WannaCryやNotPetyaで使われた感染手法をめぐる攻撃者の狙い

國谷武史 (編集部)

2017-12-20 11:46

 2017年も数多くのマルウェア事件が発生したが、特に世界の注目を集めたのがワーム型の感染手法で拡散した「WannaCry」や、同様の手法でウクライナの組織を集中的に狙ったとされる「NotPetya」だろう。これらのマルウェアは、Windowsの脆弱性を突く攻撃手法(エクスプロイト)の「EternalBlue」と、これによって仕掛けられるバックドア「DoublePlusar」の組み合わせを用いた。

 EternalBlueは、Windowsのファイル共有プロトコル「Server Message Block(SMB)」に起因するバッファオーバーフローの脆弱性を突く攻撃手法。

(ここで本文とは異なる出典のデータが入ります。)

(** * nilmtk.datastore

    A shallow embedding of [nilmtk/datastore.py]: the windowed, chunked
    reader [HDFDataStore.load] with its look-ahead buffer, the memory
    estimator and guard, the handle life cycle, the path joiner [join_key]
    and the location [Key].

    Python values are modelled as follows.
    - [str] is [string]; [int] is [Z] (Python integers do not wrap).
    - [None] is the [None] of an [option].
    - an exception is a value of [exn]; a function that may raise returns
      a [result].
    - a generator is the finite trace [gen] of what it yields, closed by a
      normal stop, by an exception, or by an engine iterator that never
      yields. *)

From Stdlib Require Import ZArith List String Ascii Bool Lia Sorted.
From Stdlib Require Import QArith DecimalString Decimal.
From Stdlib Require Import DecimalZ.
Import ListNotations.

Local Open Scope list_scope.
Local Open Scope string_scope.
Local Open Scope Z_scope.

(** ** Python string primitives *)

Module Py.

(** [s.lstrip(chars)], with the character set given as a predicate. *)
Fixpoint lstrip (p : ascii -> bool) (s : string) : string :=
  match s with
  | EmptyString => EmptyString
  | String c s' => if p c then lstrip p s' else s
  end.

(** [s.rstrip(chars)]. *)
Fixpoint rstrip (p : ascii -> bool) (s : string) : string :=
  match s with
  | EmptyString => EmptyString
  | String c s' =>
      match rstrip p s' with
      | EmptyString => if p c then EmptyString else String c EmptyString
      | r => String c r
      end
  end.

(** [s.strip(chars)]. *)
Definition strip (p : ascii -> bool) (s : string) : string :=
  rstrip p (lstrip p s).

Definition is_slash (c : ascii) : bool := Ascii.eqb c "/".

(** ASCII white space, as removed by [int()] around its argument. *)
Definition is_space (c : ascii) : bool :=
  let n := nat_of_ascii c in
  (Nat.eqb n 32 || (Nat.leb 9 n && Nat.leb n 13))%bool.

(** The truth value of a string: non-empty. *)
Definition truthy (s : string) : bool :=
  match s with EmptyString => false | String _ _ => true end.

(** [s[:-1]]. *)
Fixpoint drop_last (s : string) : string :=
  match s with
  | EmptyString => EmptyString
  | String c EmptyString => EmptyString
  | String c s' => String c (drop_last s')
  end.

(** [s[-1]], when there is one. *)
Fixpoint last_char (s : string) : option ascii :=
  match s with
  | EmptyString => None
  | String c EmptyString => Some c
  | String _ s' => last_char s'
  end.

(** [s[0]], when there is one. *)
Definition first_char (s : string) : option ascii :=
  match s with EmptyString => None | String c _ => Some c end.

(** [s.split('/')]: always at least one piece. *)
Fixpoint split_slash (s : string) : list string :=
  match s with
  | EmptyString => [EmptyString]
  | String c s' =>
      if is_slash c then EmptyString :: split_slash s'
      else match split_slash s' with
           | h :: t => String c h :: t
           | [] => [String c EmptyString]
           end
  end.

(** [s.startswith(p)]. *)
Definition startswith (s p : string) : bool := String.prefix p s.

(** [s.replace(old, "")] for a non-empty [old]: every occurrence of
    [old], scanning from the left without overlap, is removed.  [skip]
    counts the characters of a matched occurrence still to be dropped. *)
Fixpoint remove_from (old : string) (skip : nat) (s : string) : string :=
  match s with
  | EmptyString => EmptyString
  | String c s' =>
      match skip with
      | S k => remove_from old k s'
      | O =>
          if String.prefix old s
          then remove_from old (Nat.pred (String.length old)) s'
          else String c (remove_from old O s')
      end
  end.

Definition remove_all (old s : string) : string := remove_from old O s.

(** [str(z)] and ["{:d}".format(z)]: the decimal numeral. *)
Definition str_int (z : Z) : string := NilZero.string_of_int (Z.to_int z).

(** [str(l)] for a list of strings without quotes or escapes in them. *)
Definition str_list (l : list string) : string :=
  "[" ++ String.concat ", " (map (fun x => "'" ++ x ++ "'") l) ++ "]".

(** [int(s)] on a string: white space around the numeral is ignored, one
    sign is allowed, and at least one decimal digit must follow.  [None]
    stands for [ValueError]. *)
Definition digits (s : string) : option Z :=
  match s with
  | EmptyString => None
  | _ => option_map Z.of_uint (NilEmpty.uint_of_string s)
  end.

Definition int (s : string) : option Z :=
  match strip is_space s with
  | String "-" d => option_map Z.opp (digits d)
  | String "+" d => digits d
  | d => digits d
  end.

End Py.

(** Arguments of [join_key]: strings or integers, turned into text by
    [str()]. *)
Inductive segment : Type :=
| SegStr (s : string)
| SegInt (z : Z).

Definition str (a : segment) : string :=
  match a with
  | SegStr s => s
  | SegInt z => Py.str_int z
  end.

(** ** [join_key] *)

(** One turn of the loop of [join_key]. *)
Definition join_step (key : string) (arg : segment) : string :=
  let arg_stripped := Py.strip Py.is_slash (str arg) in
  if Py.truthy arg_stripped then key ++ (arg_stripped ++ "/") else key.

Definition join_key (args : list segment) : string :=
  let key := fold_left join_step args "/" in
  if (1 <? String.length key)%nat then Py.drop_last key else key.

(** The path the specification describes: a slash, then the segments that
    are non-empty once stripped, separated by slashes. *)
Definition join_segments (args : list segment) : list string :=
  filter Py.truthy (map (fun a => Py.strip Py.is_slash (str a)) args).

Definition join_spec (args : list segment) : string :=
  "/" ++ String.concat "/" (join_segments args).


(** ** Exceptions, results and generators *)

(** The [assert] statements of the module, by what they demand. *)
Inductive assertion : Type :=
| first_element_is_building (got : string)
| third_element_is_meter
| building_is_int
| building_at_least_1
| meter_at_least_1
| storer_is_not_None (key : string).

(** The two calls of [int()] in [Key.__init__]. *)
Inductive conversion : Type :=
| building_number
| meter_number.

Inductive exn : Type :=
| IndexError
| KeyError (msg : string)
| TypeError (msg : string)
| StopIteration
| MemoryError (mbytes : Q)
| AssertionError (a : assertion)
| ValueError (c : conversion).

(** What a call comes to: a value, an exception, or no answer at all (an
    iterator of the storage engine that loops without yielding). *)
Inductive result (A : Type) : Type :=
| Ok (a : A)
| Raise (e : exn)
| Diverge.

Arguments Ok {A} a.
Arguments Raise {A} e.
Arguments Diverge {A}.

Definition bind {A B : Type} (r : result A) (k : A -> result B) : result B :=
  match r with
  | Ok a => k a
  | Raise e => Raise e
  | Diverge => Diverge
  end.

Notation "x <- r ;; k" := (bind r (fun x => k))
  (at level 61, r at next level, right associativity).
Notation "r ;;; k" := (bind r (fun _ => k))
  (at level 61, right associativity).

(** The trace of a generator: the values it yields, in order, and how it
    ends. *)
Inductive gen (A : Type) : Type :=
| Stop
| Yield (a : A) (rest : gen A)
| Throw (e : exn)
| Hang.

Arguments Stop {A}.
Arguments Yield {A} a rest.
Arguments Throw {A} e.
Arguments Hang {A}.

(** The values a generator yields before it ends. *)
Fixpoint yielded {A : Type} (g : gen A) : list A :=
  match g with
  | Yield a rest => a :: yielded rest
  | _ => []
  end.

(** The generator never comes to an end. *)
Fixpoint hangs {A : Type} (g : gen A) : bool :=
  match g with
  | Yield _ rest => hangs rest
  | Hang => true
  | _ => false
  end.

(** Running [g] and then [k], as two loops in sequence do. *)
Fixpoint gen_then {A : Type} (g k : gen A) : gen A :=
  match g with
  | Stop => k
  | Yield a rest => Yield a (gen_then rest k)
  | Throw e => Throw e
  | Hang => Hang
  end.

(** [next(it)]. *)
Definition next {A : Type} (g : gen A) : result A :=
  match g with
  | Yield a _ => Ok a
  | Stop => Raise StopIteration
  | Throw e => Raise e
  | Hang => Diverge
  end.

(** ** Time frames *)

Module TimeFrame.

(** Modelled from the spec: the class [TimeFrame] of [nilmtk/timeframe.py]
    is imported by the data store and is not among its sources.  A time
    frame is a half-open interval of the time axis, possibly unbounded on
    either side, or empty.  [empty] is the attribute [load] tests on an
    intersection.  [TimeFrame()] is what [load] takes as its single
    unbounded period when none is given and what a new [DataStore] takes
    as its window, so it bounds nothing and is not flagged empty: were it,
    every read through a fresh store would stop at the test of [empty]. *)
Record t : Type := make {
  start : option Z;
  end_ : option Z;
  empty : bool
}.

(** [TimeFrame(start, end)]. *)
Definition new (s e : option Z) : t := make s e false.

(** [TimeFrame()]. *)
Definition default : t := new None None.

(** A frame without any instant. *)
Definition nothing : t := make None None true.

Definition latest (a b : option Z) : option Z :=
  match a, b with
  | Some x, Some y => Some (Z.max x y)
  | Some x, None => Some x
  | None, _ => b
  end.

Definition earliest (a b : option Z) : option Z :=
  match a, b with
  | Some x, Some y => Some (Z.min x y)
  | Some x, None => Some x
  | None, _ => b
  end.

(** Modelled from the spec: [a.intersect(b)], the instants of both; the
    result is flagged empty when there is none. *)
Definition intersect (a b : t) : t :=
  if (empty a || empty b)%bool then nothing
  else
    let s := latest (start a) (start b) in
    let e := earliest (end_ a) (end_ b) in
    match s, e with
    | Some s', Some e' => if e' <=? s' then nothing else new s e
    | _, _ => new s e
    end.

攻撃者はネットワーク越しにSMBが使用するポート445など使って脆弱性のあるコンピュータにEternalBlueを仕掛け、コンピュータのメモリ上にDoublePlusarを設置する。攻撃者はDoublePlusarを通じてコンピュータを遠隔操作し、情報の搾取やマルウェア感染などの行為に及ぶ。

 この攻撃手法は、「Shadow Brokers」を自称するハッカー集団が4月14日に、米国家安全保障局(NSA)のハッキングツールだとして公表したものの一部だった。なおShadow Brokersは、1月にこうしたツールや情報の販売を告知し、購入者を募ったとされる。一方、Microsoftは3月にリリースしたセキュリティ更新プログラムで、Shadow Brokersが公表した脆弱性の多くに先行して対処していた。

 しかし、Shadow Brokersの公表から数日後の4月下旬、幾つかのセキュリティベンダーが世界中で数十万台規模のDoublePlusarの感染を報告した。さらに、Shadow Brokersの公表から約1カ月後の5月12日にWannaCryの大規模な拡散が始まり、同様の手法を用いる別の複数のマルウェアも出現。それから1カ月ほど経過した6月下旬に、ウクライナの企業や行政機関などを標的にしたランサムウェア「NotPetya」の攻撃が発生し、システムがダウンする深刻な事態が起きた。

 一連の事象を時系列にすると、下記のようになる。

  • 1月中旬:Shadow BrokersがNSAのハッキングツール情報の販売を告知
  • 3月14日:Microsoftがセキュリティ更新プログラムを公開
  • 4月14日:Shadow BrokersがNSAのハッキングツール情報を公表
  • 4月14日:Microsoftは公表された脆弱性に3月時点で対処したと説明
  • 4月下旬:複数のセキュリティ企業が数十万台規模のDoublePlusarの感染を報告
  • 5月12日:マルウェア「WannaCry」の大規模感染が始まる
  • 6月下旬:ランサムウェア「NotPetya」による標的型攻撃が発生

 EternalBlueとDoublePlusarを組み合わせた攻撃手法を軸に見ていくと、4月にShadow Brokersが攻撃手法を公表した時点で、既に攻撃を防ぐために必要なパッチが存在し、ほぼ同じくしてDoublePlusarの感染が広がっていた。そして、この攻撃手法を用いたWannaCryやNotPetyaなどのマルウェアによるサイバー攻撃が横行する事態に至った。

 一連の状況についてKaspersky Global Research & Analysis TeamディレクターのCostin Raiu氏は、「さまざまな立場が関係した“ルールなきゲーム”」と分析する。同氏は、特に攻撃手法やその悪用を狙う攻撃者の動きを理解することが、将来のセキュリティ対策に役立つと話す。